▸ Activity
Would you write out the entries below, every one of them, exactly?

▸ Recorded data
▬▬▬

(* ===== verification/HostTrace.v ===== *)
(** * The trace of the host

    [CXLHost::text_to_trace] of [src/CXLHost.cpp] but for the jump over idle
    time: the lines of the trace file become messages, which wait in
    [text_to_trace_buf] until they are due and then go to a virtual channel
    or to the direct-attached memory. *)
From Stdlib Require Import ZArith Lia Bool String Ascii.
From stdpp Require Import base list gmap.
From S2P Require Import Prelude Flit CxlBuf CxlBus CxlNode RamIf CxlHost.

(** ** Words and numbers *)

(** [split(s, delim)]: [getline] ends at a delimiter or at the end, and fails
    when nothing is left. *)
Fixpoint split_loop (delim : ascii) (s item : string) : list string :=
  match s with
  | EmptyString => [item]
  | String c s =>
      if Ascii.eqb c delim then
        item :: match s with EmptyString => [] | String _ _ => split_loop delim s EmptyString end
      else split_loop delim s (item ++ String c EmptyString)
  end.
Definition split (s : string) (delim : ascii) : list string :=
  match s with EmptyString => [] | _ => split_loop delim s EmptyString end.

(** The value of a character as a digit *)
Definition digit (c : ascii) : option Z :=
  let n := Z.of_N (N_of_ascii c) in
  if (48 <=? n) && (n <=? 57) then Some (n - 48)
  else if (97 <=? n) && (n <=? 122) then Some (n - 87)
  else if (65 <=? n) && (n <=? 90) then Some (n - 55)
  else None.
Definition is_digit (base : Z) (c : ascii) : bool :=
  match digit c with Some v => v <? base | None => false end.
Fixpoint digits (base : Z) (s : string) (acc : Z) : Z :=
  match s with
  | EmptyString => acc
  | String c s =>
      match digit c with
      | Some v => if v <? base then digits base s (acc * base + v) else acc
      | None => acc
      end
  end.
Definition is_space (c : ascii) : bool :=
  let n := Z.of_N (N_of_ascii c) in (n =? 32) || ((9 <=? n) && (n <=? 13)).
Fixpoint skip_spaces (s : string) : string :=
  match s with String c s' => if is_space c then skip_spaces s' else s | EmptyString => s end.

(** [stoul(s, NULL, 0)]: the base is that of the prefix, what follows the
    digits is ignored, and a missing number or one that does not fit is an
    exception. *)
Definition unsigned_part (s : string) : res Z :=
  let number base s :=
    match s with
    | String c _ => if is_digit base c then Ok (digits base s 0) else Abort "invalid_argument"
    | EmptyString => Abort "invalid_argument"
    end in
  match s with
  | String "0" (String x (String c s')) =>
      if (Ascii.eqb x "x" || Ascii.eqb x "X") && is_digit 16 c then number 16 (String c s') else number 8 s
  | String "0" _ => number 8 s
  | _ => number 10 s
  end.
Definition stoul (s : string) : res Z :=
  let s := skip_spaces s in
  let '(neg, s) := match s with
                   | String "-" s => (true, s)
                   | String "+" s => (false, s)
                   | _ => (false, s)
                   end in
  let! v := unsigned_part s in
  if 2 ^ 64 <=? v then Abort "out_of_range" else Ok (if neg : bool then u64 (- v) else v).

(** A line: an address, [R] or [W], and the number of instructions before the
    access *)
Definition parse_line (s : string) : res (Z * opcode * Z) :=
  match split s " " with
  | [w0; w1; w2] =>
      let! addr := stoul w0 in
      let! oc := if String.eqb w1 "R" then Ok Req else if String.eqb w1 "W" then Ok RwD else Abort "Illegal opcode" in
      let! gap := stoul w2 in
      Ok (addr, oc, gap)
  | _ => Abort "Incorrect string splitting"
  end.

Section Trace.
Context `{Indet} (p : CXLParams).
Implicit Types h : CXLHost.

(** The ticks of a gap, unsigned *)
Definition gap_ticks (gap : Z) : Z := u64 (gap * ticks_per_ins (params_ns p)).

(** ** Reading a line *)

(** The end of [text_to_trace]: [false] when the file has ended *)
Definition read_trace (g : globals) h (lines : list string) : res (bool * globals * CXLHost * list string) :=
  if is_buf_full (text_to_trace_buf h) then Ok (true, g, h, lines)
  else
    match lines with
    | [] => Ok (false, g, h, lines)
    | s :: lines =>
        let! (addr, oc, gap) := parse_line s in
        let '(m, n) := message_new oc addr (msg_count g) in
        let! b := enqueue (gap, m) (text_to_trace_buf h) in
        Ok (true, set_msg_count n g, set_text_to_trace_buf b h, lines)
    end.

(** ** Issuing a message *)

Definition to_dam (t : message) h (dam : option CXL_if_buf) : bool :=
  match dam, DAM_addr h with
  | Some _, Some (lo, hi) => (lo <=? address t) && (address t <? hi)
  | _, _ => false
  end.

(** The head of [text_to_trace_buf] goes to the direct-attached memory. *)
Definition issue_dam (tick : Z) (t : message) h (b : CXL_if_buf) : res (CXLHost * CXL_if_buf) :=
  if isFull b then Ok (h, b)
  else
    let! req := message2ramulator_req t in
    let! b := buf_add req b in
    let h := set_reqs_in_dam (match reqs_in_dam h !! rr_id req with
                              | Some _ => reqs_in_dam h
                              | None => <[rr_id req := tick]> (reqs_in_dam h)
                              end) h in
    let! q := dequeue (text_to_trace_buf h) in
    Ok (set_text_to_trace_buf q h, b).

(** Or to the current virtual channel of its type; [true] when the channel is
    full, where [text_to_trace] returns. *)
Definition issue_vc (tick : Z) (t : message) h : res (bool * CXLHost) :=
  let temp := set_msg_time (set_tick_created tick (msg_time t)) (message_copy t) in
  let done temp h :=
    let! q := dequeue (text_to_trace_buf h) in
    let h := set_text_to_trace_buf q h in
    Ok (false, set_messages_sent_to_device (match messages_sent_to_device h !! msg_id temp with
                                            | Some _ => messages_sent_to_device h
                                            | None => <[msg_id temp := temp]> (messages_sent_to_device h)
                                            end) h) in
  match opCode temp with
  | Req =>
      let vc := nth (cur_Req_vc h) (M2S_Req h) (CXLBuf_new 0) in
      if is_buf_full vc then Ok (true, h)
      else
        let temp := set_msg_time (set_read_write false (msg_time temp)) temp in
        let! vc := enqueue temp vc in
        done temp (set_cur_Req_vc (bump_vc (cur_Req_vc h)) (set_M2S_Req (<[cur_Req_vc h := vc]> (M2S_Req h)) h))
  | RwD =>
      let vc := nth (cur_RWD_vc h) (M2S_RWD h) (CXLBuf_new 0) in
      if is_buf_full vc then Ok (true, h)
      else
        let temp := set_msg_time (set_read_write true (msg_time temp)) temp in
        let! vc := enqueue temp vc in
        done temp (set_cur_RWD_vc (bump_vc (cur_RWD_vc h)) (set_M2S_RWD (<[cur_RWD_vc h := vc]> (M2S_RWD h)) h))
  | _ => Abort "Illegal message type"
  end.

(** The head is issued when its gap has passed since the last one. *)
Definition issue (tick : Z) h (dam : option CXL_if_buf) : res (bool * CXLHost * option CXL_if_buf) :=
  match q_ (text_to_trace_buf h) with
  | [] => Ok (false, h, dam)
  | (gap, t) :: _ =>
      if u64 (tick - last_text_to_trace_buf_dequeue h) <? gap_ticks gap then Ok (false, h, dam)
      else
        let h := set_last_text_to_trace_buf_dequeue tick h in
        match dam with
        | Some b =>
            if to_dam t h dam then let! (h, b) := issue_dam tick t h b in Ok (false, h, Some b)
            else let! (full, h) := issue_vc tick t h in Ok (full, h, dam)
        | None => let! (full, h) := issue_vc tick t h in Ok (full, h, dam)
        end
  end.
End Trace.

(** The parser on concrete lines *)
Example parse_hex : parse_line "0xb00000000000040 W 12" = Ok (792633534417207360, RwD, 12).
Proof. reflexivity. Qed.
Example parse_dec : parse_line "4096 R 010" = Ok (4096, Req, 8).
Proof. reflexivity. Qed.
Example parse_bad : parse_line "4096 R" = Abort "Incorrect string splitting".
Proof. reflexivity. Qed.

▬▬▬

▸ Exercise solution
(* ===== verification/HostTrace.v ===== *)
(** * The trace of the host

    [CXLHost::text_to_trace] of [src/CXLHost.cpp] but for the jump over idle
    time: the lines of the trace file become messages, which wait in
    [text_to_trace_buf] until they are due and then go to a virtual channel
    or to the direct-attached memory. *)
From Stdlib Require Import ZArith Lia Bool String Ascii.
From stdpp Require Import base list gmap.
From S2P Require Import Prelude Flit CxlBuf CxlBus CxlNode RamIf CxlHost.

(** ** Words and numbers *)

(** [split(s, delim)]: [getline] ends at a delimiter or at the end, and fails
    when nothing is left. *)
Fixpoint split_loop (delim : ascii) (s item : string) : list string :=
  match s with
  | EmptyString => [item]
  | String c s =>
      if Ascii.eqb c delim then
        item :: match s with EmptyString => [] | String _ _ => split_loop delim s EmptyString end
      else split_loop delim s (item ++ String c EmptyString)
  end.
Definition split (s : string) (delim : ascii) : list string :=
  match s with EmptyString => [] | _ => split_loop delim s EmptyString end.

(** The value of a character as a digit *)
Definition digit (c : ascii) : option Z :=
  let n := Z.of_N (N_of_ascii c) in
  if (48 <=? n) && (n <=? 57) then Some (n - 48)
  else if (97 <=? n) && (n <=? 122) then Some (n - 87)
  else if (65 <=? n) && (n <=? 90) then Some (n - 55)
  else None.
Definition is_digit (base : Z) (c : ascii) : bool :=
  match digit c with Some v => v <? base | None => false end.
Fixpoint digits (base : Z) (s : string) (acc : Z) : Z :=
  match s with
  | EmptyString => acc
  | String c s =>
      match digit c with
      | Some v => if v <? base then digits base s (acc * base + v) else acc
      | None => acc
      end
  end.
Definition is_space (c : ascii) : bool :=
  let n := Z.of_N (N_of_ascii c) in (n =? 32) || ((9 <=? n) && (n <=? 13)).
Fixpoint skip_spaces (s : string) : string :=
  match s with String c s' => if is_space c then skip_spaces s' else s | EmptyString => s end.

(** [stoul(s, NULL, 0)]: the base is that of the prefix, what follows the
    digits is ignored, and a missing number or one that does not fit is an
    exception. *)
Definition unsigned_part (s : string) : res Z :=
  let number base s :=
    match s with
    | String c _ => if is_digit base c then Ok (digits base s 0) else Abort "invalid_argument"
    | EmptyString => Abort "invalid_argument"
    end in
  match s with
  | String "0" (String x (String c s')) =>
      if (Ascii.eqb x "x" || Ascii.eqb x "X") && is_digit 16 c then number 16 (String c s') else number 8 s
  | String "0" _ => number 8 s
  | _ => number 10 s
  end.
Definition stoul (s : string) : res Z :=
  let s := skip_spaces s in
  let '(neg, s) := match s with
                   | String "-" s => (true, s)
                   | String "+" s => (false, s)
                   | _ => (false, s)
                   end in
  let! v := unsigned_part s in
  if 2 ^ 64 <=? v then Abort "out_of_range" else Ok (if neg : bool then u64 (- v) else v).

(** A line: an address, [R] or [W], and the number of instructions before the
    access *)
Definition parse_line (s : string) : res (Z * opcode * Z) :=
  match split s " " with
  | [w0; w1; w2] =>
      let! addr := stoul w0 in
      let! oc := if String.eqb w1 "R" then Ok Req else if String.eqb w1 "W" then Ok RwD else Abort "Illegal opcode" in
      let! gap := stoul w2 in
      Ok (addr, oc, gap)
  | _ => Abort "Incorrect string splitting"
  end.

Section Trace.
Context `{Indet} (p : CXLParams).
Implicit Types h : CXLHost.

(** The ticks of a gap, unsigned *)
Definition gap_ticks (gap : Z) : Z := u64 (gap * ticks_per_ins (params_ns p)).

(** ** Reading a line *)

(** The end of [text_to_trace]: [false] when the file has ended *)
Definition read_trace (g : globals) h (lines : list string) : res (bool * globals * CXLHost * list string) :=
  if is_buf_full (text_to_trace_buf h) then Ok (true, g, h, lines)
  else
    match lines with
    | [] => Ok (false, g, h, lines)
    | s :: lines =>
        let! (addr, oc, gap) := parse_line s in
        let '(m, n) := message_new oc addr (msg_count g) in
        let! b := enqueue (gap, m) (text_to_trace_buf h) in
        Ok (true, set_msg_count n g, set_text_to_trace_buf b h, lines)
    end.

(** ** Issuing a message *)

Definition to_dam (t : message) h (dam : option CXL_if_buf) : bool :=
  match dam, DAM_addr h with
  | Some _, Some (lo, hi) => (lo <=? address t) && (address t <? hi)
  | _, _ => false
  end.

(** The head of [text_to_trace_buf] goes to the direct-attached memory. *)
Definition issue_dam (tick : Z) (t : message) h (b : CXL_if_buf) : res (CXLHost * CXL_if_buf) :=
  if isFull b then Ok (h, b)
  else
    let! req := message2ramulator_req t in
    let! b := buf_add req b in
    let h := set_reqs_in_dam (match reqs_in_dam h !! rr_id req with
                              | Some _ => reqs_in_dam h
                              | None => <[rr_id req := tick]> (reqs_in_dam h)
                              end) h in
    let! q := dequeue (text_to_trace_buf h) in
    Ok (set_text_to_trace_buf q h, b).

(** Or to the current virtual channel of its type; [true] when the channel is
    full, where [text_to_trace] returns. *)
Definition issue_vc (tick : Z) (t : message) h : res (bool * CXLHost) :=
  let temp := set_msg_time (set_tick_created tick (msg_time t)) (message_copy t) in
  let done temp h :=
    let! q := dequeue (text_to_trace_buf h) in
    let h := set_text_to_trace_buf q h in
    Ok (false, set_messages_sent_to_device (match messages_sent_to_device h !! msg_id temp with
                                            | Some _ => messages_sent_to_device h
                                            | None => <[msg_id temp := temp]> (messages_sent_to_device h)
                                            end) h) in
  match opCode temp with
  | Req =>
      let vc := nth (cur_Req_vc h) (M2S_Req h) (CXLBuf_new 0) in
      if is_buf_full vc then Ok (true, h)
      else
        let temp := set_msg_time (set_read_write false (msg_time temp)) temp in
        let! vc := enqueue temp vc in
        done temp (set_cur_Req_vc (bump_vc (cur_Req_vc h)) (set_M2S_Req (<[cur_Req_vc h := vc]> (M2S_Req h)) h))
  | RwD =>
      let vc := nth (cur_RWD_vc h) (M2S_RWD h) (CXLBuf_new 0) in
      if is_buf_full vc then Ok (true, h)
      else
        let temp := set_msg_time (set_read_write true (msg_time temp)) temp in
        let! vc := enqueue temp vc in
        done temp (set_cur_RWD_vc (bump_vc (cur_RWD_vc h)) (set_M2S_RWD (<[cur_RWD_vc h := vc]> (M2S_RWD h)) h))
  | _ => Abort "Illegal message type"
  end.

(** The head is issued when its gap has passed since the last one. *)
Definition issue (tick : Z) h (dam : option CXL_if_buf) : res (bool * CXLHost * option CXL_if_buf) :=
  match q_ (text_to_trace_buf h) with
  | [] => Ok (false, h, dam)
  | (gap, t) :: _ =>
      if u64 (tick - last_text_to_trace_buf_dequeue h) <? gap_ticks gap then Ok (false, h, dam)
      else
        let h := set_last_text_to_trace_buf_dequeue tick h in
        match dam with
        | Some b =>
            if to_dam t h dam then let! (h, b) := issue_dam tick t h b in Ok (false, h, Some b)
            else let! (full, h) := issue_vc tick t h in Ok (full, h, dam)
        | None => let! (full, h) := issue_vc tick t h in Ok (full, h, dam)
        end
  end.
End Trace.

(** The parser on concrete lines *)
Example parse_hex : parse_line "0xb00000000000040 W 12" = Ok (792633534417207360, RwD, 12).
Proof. reflexivity. Qed.
Example parse_dec : parse_line "4096 R 010" = Ok (4096, Req, 8).
Proof. reflexivity. Qed.
Example parse_bad : parse_line "4096 R" = Abort "Incorrect string splitting".
Proof. reflexivity. Qed.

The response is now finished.